FIG 4.

HM56 and HM86 uniquely exhibit alpha-hemolysis and can kill uroepithelial cells in culture. (A and B) To determine the ability of clinical UPEC strains to lyse epithelial cells, monolayers of T24 bladder (A) or HK2 kidney (B) cell lines were treated with UPEC for 5 h. The MTT cell viability kit was used to measure monolayer viability pre- and posttreatment with UPEC. Cellular respiration causes a color change, which can be measured via absorbance. These data were normalized, and mean values of the results of four biological replicates are represented by bars, with error bars indicating the SEM. RPMI cell culture medium with no bacteria (PBS mock) served as a negative control, and 0.4% Triton X-100 served as a positive control for cell death.
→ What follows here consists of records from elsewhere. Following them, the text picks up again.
(** * Whispering: the transcription orchestrator

    A shallow embedding of [apps/whispering/src/lib/query/transcription.ts]:
    the single-item mutation [transcribeRecording], the batch mutation
    [transcribeRecordings] and the helper [transcribeBlob] they share.

    The TypeScript code is asynchronous and talks to five collaborators (the
    settings store, the recordings store, the notification sink, the
    analytics sink and the provider adapters).  Programs are therefore
    written in a small free monad [Prog] whose operations are the calls the
    source makes; an interpreter runs a program against a [World] that
    answers every call, and returns the value of the program together with
    the trace of the calls it made. *)

From Stdlib Require Import ZArith.
From stdpp Require Import base list strings.

Local Open Scope Z_scope.
Local Open Scope string_scope.
Local Open Scope list_scope.

(** ** Data model *)

(** [Result<T, E>] of wellcrafted: [{ data, error: null }] or
    [{ data: null, error }]. *)
Inductive Result (T E : Type) : Type :=
| Ok (data : T)
| Err (error : E).
Arguments Ok {T E} data.
Arguments Err {T E} error.

Definition isOk {T E} (r : Result T E) : bool :=
  match r with Ok _ => true | Err _ => false end.

Definition isErr {T E} (r : Result T E) : bool :=
  match r with Ok _ => false | Err _ => true end.
Lemma walk_dead_end_result c index u v :
  Coloring.walk c index u v ->
  Coloring.is_core_kmer c v = Ret false ->
  Coloring.no_out_edges index v ->
  exists fuel, Coloring.get_color_set_id_loop fuel c index u = Some (Throw Coloring.dead_end).
Proof.
  induction 1 as [u | u u' v Hc He Hw IH]; intros Hv Hno.
  - exists 1%nat. simpl. by rewrite Hv, (follow_edge_dead_end _ _ Hno).
  - destruct (IH Hv Hno) as [fuel Hfuel]. exists (S fuel). by rewrite (loop_step _ _ _ _ u').
Qed.

(** Claim C6. For a coloring with an index: at a node that has an entry in
    the node to color set map, [get_color_set_id] returns the stored id of
    the node itself. In general it returns an id exactly when the walk along
    out-edges arrives at a node with an entry, and the id is the one stored
    there; it throws exactly when the walk arrives at a node without an entry
    and without out-edges, and what it throws is the dead-end error. The edge
    followed at a node with a single indicator bit [X] set is
    [C_array[X] + rank(node, X)]. *)
Theorem get_color_set_id_walk c index node :
  Coloring.index_ptr c = Some index ->
  (Coloring.is_core_kmer c node = Ret true ->
   forall fuel, Coloring.get_color_set_id fuel c node
                = Some (Sparse_Uint_Array.get (Coloring.node_id_to_color_set_id c) node))
  /\ (forall id,
        (exists fuel, Coloring.get_color_set_id fuel c node = Some (Ret id))
        <-> exists v, Coloring.walk c index node v
              /\ Coloring.is_core_kmer c v = Ret true
              /\ Sparse_Uint_Array.get (Coloring.node_id_to_color_set_id c) v = Ret id)
  /\ ((exists fuel e, Coloring.get_color_set_id fuel c node = Some (Throw e))
      <-> exists v, Coloring.walk c index node v
            /\ Coloring.is_core_kmer c v = Ret false
            /\ Coloring.no_out_edges index v)
  /\ (forall fuel e,
        Coloring.get_color_set_id fuel c node = Some (Throw e) -> e = Coloring.dead_end)
  /\ (forall u X,
        sdsl.bit (SBWT.bits_of (SBWT.get_subset_rank_structure index) X) u = Ret true ->
        (forall Y, Y <> X ->
           sdsl.bit (SBWT.bits_of (SBWT.get_subset_rank_structure index) Y) u = Ret false) ->
        Coloring.follow_edge index u = Coloring.successor index u X).
Proof.
  intros Hindex. unfold Coloring.get_color_set_id. rewrite Hindex.
  split; [| split; [| split; [| split]]].
  - intros Hc fuel. by apply loop_core.
  - intros id. split.
    + intros [fuel Hfuel].
      destruct (loop_result_walk fuel c index node (Ret id) Hfuel) as (v & Hw & Hv); [done |].
      exists v. split; [done |].
      destruct Hv as [[Hc Hg] | (_ & e & _ & ?)]; [done | done].
    + intros (v & Hw & Hc & Hg). rewrite <- Hg. by apply walk_core_result.
  - split.
    + intros (fuel & e & Hfuel).
      destruct (loop_result_walk fuel c index node (Throw e) Hfuel) as (v & Hw & Hv); [done |].
      exists v. split; [done |].
      destruct Hv as [[Hc Hg] | (Hc & e' & He & Heq)].
      * symmetry in Hg. by apply get_core in Hg.
      * split; [done |]. by apply follow_edge_throw in He as [_ ?].
    + intros (v & Hw & Hc & Hno).
      destruct (walk_dead_end_result c index node v Hw Hc Hno) as [fuel Hfuel]. eauto.
  - intros fuel e Hfuel.
    destruct (loop_result_walk fuel c index node (Throw e) Hfuel) as (v & Hw & Hv); [done |].
    destruct Hv as [[Hc Hg] | (Hc & e' & He & Heq)].
    + symmetry in Hg. by apply get_core in Hg.
    + injection Heq as ->. by apply follow_edge_throw in He as [? _].
  - intros u X. apply follow_edge_only.
Qed.
(** X18.  [CreateContext] walks the whole device list.  It returns only
    when every [ibv_query_device] and [ibv_query_port] it makes succeeds,
    those on devices other than the one asked for included, and every
    device with the requested name has an active port.  It then keeps the
    context of the last device in the list that has the requested name,
    and [dev_port_] is the number of that device's first active port; the
    contexts left open are those of the devices with that name, every
    other one having been closed.  Otherwise the process ends: on the
    first failing query, on a device with the requested name and no active
    port, or, after the walk, because no device has the name. *)
Theorem CreateContext_selects_named_device
    (name : string) (devs : list ibv_device) :
  match CreateContext name devs with
  | Ok st =>
      queries_succeed devs
      ∧ (∀ d, d ∈ devs → name = device_name d → first_active_port d ≠ 0%nat)
      ∧ (∀ j : nat,
           j ∈ open_contexts st ↔
           ∃ d, devs !! j = Some d ∧ name = device_name d)
      ∧ ∃ (i : nat) dev port,
          ctx_ st = Some i ∧ devs !! i = Some dev ∧ name = device_name dev
          ∧ (∀ (j : nat) d, devs !! j = Some d → name = device_name d →
                            (j ≤ i)%nat)
          ∧ dev_port_ st = first_active_port dev
          ∧ ports dev !! (dev_port_ st - 1)%nat = Some port
          ∧ (0 < dev_port_ st)%nat
          ∧ port_state port = IBV_PORT_ACTIVE
          ∧ (∀ (q : nat) port', (q < dev_port_ st - 1)%nat →
               ports dev !! q = Some port' →
               port_state port' ≠ IBV_PORT_ACTIVE)
  | Fatal msg =>
      (msg = "ibv_query_device" ∨ msg = "ibv_query_port")
      ∧ ¬ queries_succeed devs
      ∨ msg = no_port_message name
        ∧ (∃ d, d ∈ devs ∧ name = device_name d
                ∧ first_active_port d = 0%nat)
      ∨ msg = no_device_message name
        ∧ ∀ d, d ∈ devs → name ≠ device_name d
  end.
Proof.
  unfold CreateContext.
  pose proof (scan_devices_spec name 0 devs
                {| ctx_ := None; dev_port_ := 0; open_contexts := [] |}) as H.
  destruct (scan_devices name 0 devs _) as [st | msg]; simpl.
  2:{ destruct H as [? | ?]; [by left | by right; left]. }
  destruct H as (Hqs & Hact & Hopen & Hsel).
  destruct Hsel as [[Hnone ->] | (k & d & Hc & Hk & Hd & Hp & Hlast)]; simpl.
  { right. right. done. }
  rewrite Hc. split_and!; try done.
  - intros j. rewrite Hopen. simpl. split.
    + intros [Hin | (k' & d' & -> & ? & ?)]; [by apply elem_of_nil in Hin |].
      by exists d'.
    + intros (d' & ? & ?). right. by exists j, d'.
  - assert (Hne : first_active_port d ≠ 0%nat).
    { apply Hact; [by eapply list_elem_of_lookup_2 | done]. }
    unfold first_active_port in *.
    destruct (list_find _ (ports d)) as [[q port] |] eqn:Hfind; [| done].
    pose proof Hfind as (Hq & Hactive & Hfirst)%list_find_Some.
    exists k, d, port. rewrite Hp, Hfind. simpl. rewrite Nat.sub_0_r.
    split_and!; try done; try lia.
    intros q' port' Hlt Hq'. by eapply Hfirst.
Qed.

End ConnectorFacts.

(* ===================================================================== *)
(** * Facts about the model instance and the load test                    *)
(* ===================================================================== *)

Module ModelInstanceFacts.
Import ModelInstance.
Local Open Scope N_scope.

Section instance_facts.
Context `{Environment}.

Lemma set_batch_Ok b m m' :
  set_batch b m = Ok m' →
  b ≤ max_batch_ m ∧ batch_ m' = b ∧ max_batch_ m' = max_batch_ m
  ∧ model_session_id_ m' = model_session_id_ m
  ∧ model_index_ m' = model_index_ m.
Proof.
  unfold set_batch. case_bool_decide; [| done]. by intros [= <-].
Qed.

Lemma set_batches_Ok bs m m' :
  set_batches bs m = Ok m' →
  Forall (λ b, b ≤ max_batch_ m) bs
  ∧ batch_ m' = default (batch_ m) (last bs)
  ∧ max_batch_ m' = max_batch_ m
  ∧ model_session_id_ m' = model_session_id_ m
  ∧ model_index_ m' = model_index_ m.
Proof.
  revert m. induction bs as [| b rest IH]; intros m; simpl.
  - by intros [= <-].
  - destruct (set_batch b m) as [m1 | msg] eqn:E; simpl; [| done].
    apply set_batch_Ok in E as (Hb & Hb1 & Hmax & Hid & Hidx).
    intros (Hall & Hlast & Hmax' & Hid' & Hidx')%IH.
    rewrite Hmax in Hall. split_and!; try congruence.
    + by constructor.
    + rewrite Hlast, Hb1. destruct rest as [| b' rest']; [done |].
      change (last (b :: b' :: rest')) with (last (b' :: rest')).
      destruct (last (b' :: rest')) eqn:El; [done |].
      by apply last_None in El.
Qed.
(** The white space of [\s], of [trim] and of [parseInt], on the UTF-8
    bytes of the string: the number of bytes of the white-space character
    that [s] starts with, 0 when it starts with none. Beside the ASCII ones
    these are U+00A0 (C2 A0), U+1680 (E1 9A 80), U+2000 to U+200A, U+2028,
    U+2029, U+202F (E2 80 ..), U+205F (E2 81 9F), U+3000 (E3 80 80) and
    U+FEFF (EF BB BF). *)
Definition space_width (s : string) : nat :=
  match s with
  | EmptyString => 0
  | String c s1 =>
      if is_space c then 1
      else
        let a := nat_of_ascii c in
        match s1 with
        | String d s2 =>
            let b := nat_of_ascii d in
            if (a =? 194) && (b =? 160) then 2
            else
              match s2 with
              | String e _ =>
                  let f := nat_of_ascii e in
                  if ((a =? 225) && (b =? 154) && (f =? 128))
                     || ((a =? 226) && (b =? 128)
                         && (((128 <=? f) && (f <=? 138)) || (f =? 168)
                             || (f =? 169) || (f =? 175)))
                     || ((a =? 226) && (b =? 129) && (f =? 159))
                     || ((a =? 227) && (b =? 128) && (f =? 128))
                     || ((a =? 239) && (b =? 187) && (f =? 191))
                  then 3 else 0
              | EmptyString => 0
              end
        | EmptyString => 0
        end
  end%nat.

(** [s.replace(/\s+/g, '_')]: every maximal run of white space becomes one
    underscore. [in_run] tells that the previous character was white space. *)
Fixpoint spaces_to_underscore_aux (in_run : bool) (s : string) : string :=
  match s with
  | EmptyString => EmptyString
  | String c s1 =>
      let underscore t := if in_run then t else String "_"%char t in
      match space_width s, s1 with
      | 1%nat, _ => underscore (spaces_to_underscore_aux true s1)
      | 2%nat, String _ s2 => underscore (spaces_to_underscore_aux true s2)
      | 3%nat, String _ (String _ s3) => underscore (spaces_to_underscore_aux true s3)
      | _, _ => String c (spaces_to_underscore_aux false s1)
      end
  end.

Definition spaces_to_underscore (s : string) : string :=
  spaces_to_underscore_aux false s.

Fixpoint trim_left (s : string) : string :=
  match s with
  | EmptyString => EmptyString
  | String _ s1 =>
      match space_width s, s1 with
      | 1%nat, _ => trim_left s1
      | 2%nat, String _ s2 => trim_left s2
      | 3%nat, String _ (String _ s3) => trim_left s3
      | _, _ => s
      end
  end.

(** Drops trailing white space: what is left when the leading white space
    of [s] is dropped is empty exactly when [s] is white space only. *)
Fixpoint trim_right (s : string) : string :=
  match s with
  | EmptyString => EmptyString
  | String c s1 =>
      match trim_left s with
      | EmptyString => EmptyString
      | _ => String c (trim_right s1)
      end
  end.

(** [s.trim()]. *)
Definition trim (s : string) : string := trim_right (trim_left s).

(** Truthiness of an optional string ([undefined], [null] and the empty
    string are falsy). *)
Definition str_truthy (o : option string) : bool :=
  match o with
  | Some (String _ _) => true
  | _ => false
  end.

(** [o === s] for an optional string [o]. *)
Definition opt_is (o : option string) (s : string) : bool :=
  match o with
  | Some t => String.eqb t s
  | None => false
  end.

(** [o?.includes(s)], used as a condition. *)
Definition opt_includes (o : option string) (s : string) : bool :=
  match o with
  | Some t => includes t s
  | None => false
  end.

End JsString.

Export JsString.

(** ** Input data *)

Module Model.

(** Identifier of a year setting. *)
Definition year_id : Type := Z.

(** A grid cell. [value] is the number that [parseFloat(dp.value || 0)]
    makes of the cell: NaN when the cell holds text that is not a number. *)
Record DataPoint : Type := mkDataPoint {
  year_setting : year_id;
  value : num
}.

Record Row : Type := mkRow {
  r_name : string;
  is_hidden : bool;
  is_calculated : bool;
  is_total_row : bool;
  r_system_tag : option string;
  data : list DataPoint
}.

Record Group : Type := mkGroup {
  g_name : string;
  page_type : string;
  g_system_tag : option string;
  cf_bucket : option string;
  nature : option string;
  rows : list Row
}.

(** [row.data.find(d => d.year_setting === yearId)] followed by
    [parseFloat(dp?.value || 0)]. *)
Definition row_value (row : Row) (yearId : year_id) : num :=
  match List.find (fun d => Z.eqb (year_setting d) yearId) (data row) with
  | Some dp => value dp
  | None => of_Z 0
  end.

(** The usual filter of the loops over rows:
    not hidden, not calculated, not a total row, name not starting with "=". *)
Definition is_input_row (row : Row) : bool :=
  negb (is_hidden row) && negb (is_calculated row) &&
  negb (is_total_row row) && negb (startsWith (r_name row) "=").

(** The result object: year id, then label. Only the numeric entries are
    kept; the entries that hold arrays or objects ([_operatingDeltas],
    [_investingDeltas], [_financingDeltas], [_globalDeltaAudit],
    [_leakedRows], [_debug_components], [_diagnosticSummary],
    [_residualAudit], [_ghostRows]) are display-only and left out. *)
Abbreviation year_results := (gmap string num).
Abbreviation results := (gmap year_id (gmap string num)).

Definition year_map (R : results) (y : year_id) : year_results :=
  default ∅ (R !! y).

(** [results[y][k]]; [None] is [undefined]. *)
Definition res_get (R : results) (y : year_id) (k : string) : option num :=
  year_map R y !! k.

(** [results[y][k] = v]. *)
Definition res_set (R : results) (y : year_id) (k : string) (v : num) : results :=
  <[y := <[k := v]> (year_map R y)]> R.

(** [prevYearResults?.[k]], where [prevYearResults] is the object of the
    year processed before ([None] in the first iteration). *)
Definition prev_get (R : results) (prev : option year_id) (k : string) : option num :=
  match prev with
  | Some p => res_get R p k
  | None => None
  end.

(** [x || d] where [x] may be [undefined]. *)
Definition oor (x : option num) (d : num) : num :=
  match x with
  | Some v => nor v d
  | None => d
  end.

End Model.

Export Model.

(** ** Classification resolver *)

Module Resolver.

Section WithGroups.

Variable allGroups : list Group.

(** The row loop of [getVal]: exact match on the lower-cased names, then
    the alias of "capital". *)
Fixpoint getVal_rows (yearId : year_id) (keyLower : string) (rs : list Row)
  : option num :=
  match rs with
  | [] => None
  | row :: rest =>
      let rowLower := toLowerCase (r_name row) in
      if String.eqb rowLower keyLower then Some (row_value row yearId)
      else if String.eqb keyLower "capital" &&
              (String.eqb rowLower "ordinary share capital" ||
               String.eqb rowLower "share capital")
      then Some (row_value row yearId)
      else getVal_rows yearId keyLower rest
  end.

Fixpoint getVal_groups (yearId : year_id) (keyLower : string) (gs : list Group)
  : option num :=
  match gs with
  | [] => None
  | group :: rest =>
      match getVal_rows yearId keyLower (rows group) with
      | Some v => Some v
      | None => getVal_groups yearId keyLower rest
      end
  end.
One-way ANOVA was performed using Dunnett’s multiple-test correction in comparison to PBS mock infection. ***, P < 0.005; ****, P < 0.0001. (C) UPEC strains were spotted onto blood agar plates and incubated overnight at 37°C. The lysis of red blood cells leads to a zone of clearance (black arrowheads) around isolated bacterial colonies. CFT073 was used as a positive control for hemolysis. The chart describes the type of hemolysis detected by each strain. Alpha-hemolysis is partial hemolysis indicated by an opaque zone. Beta-hemolysis is completed hemolysis indicated by a transparent zone.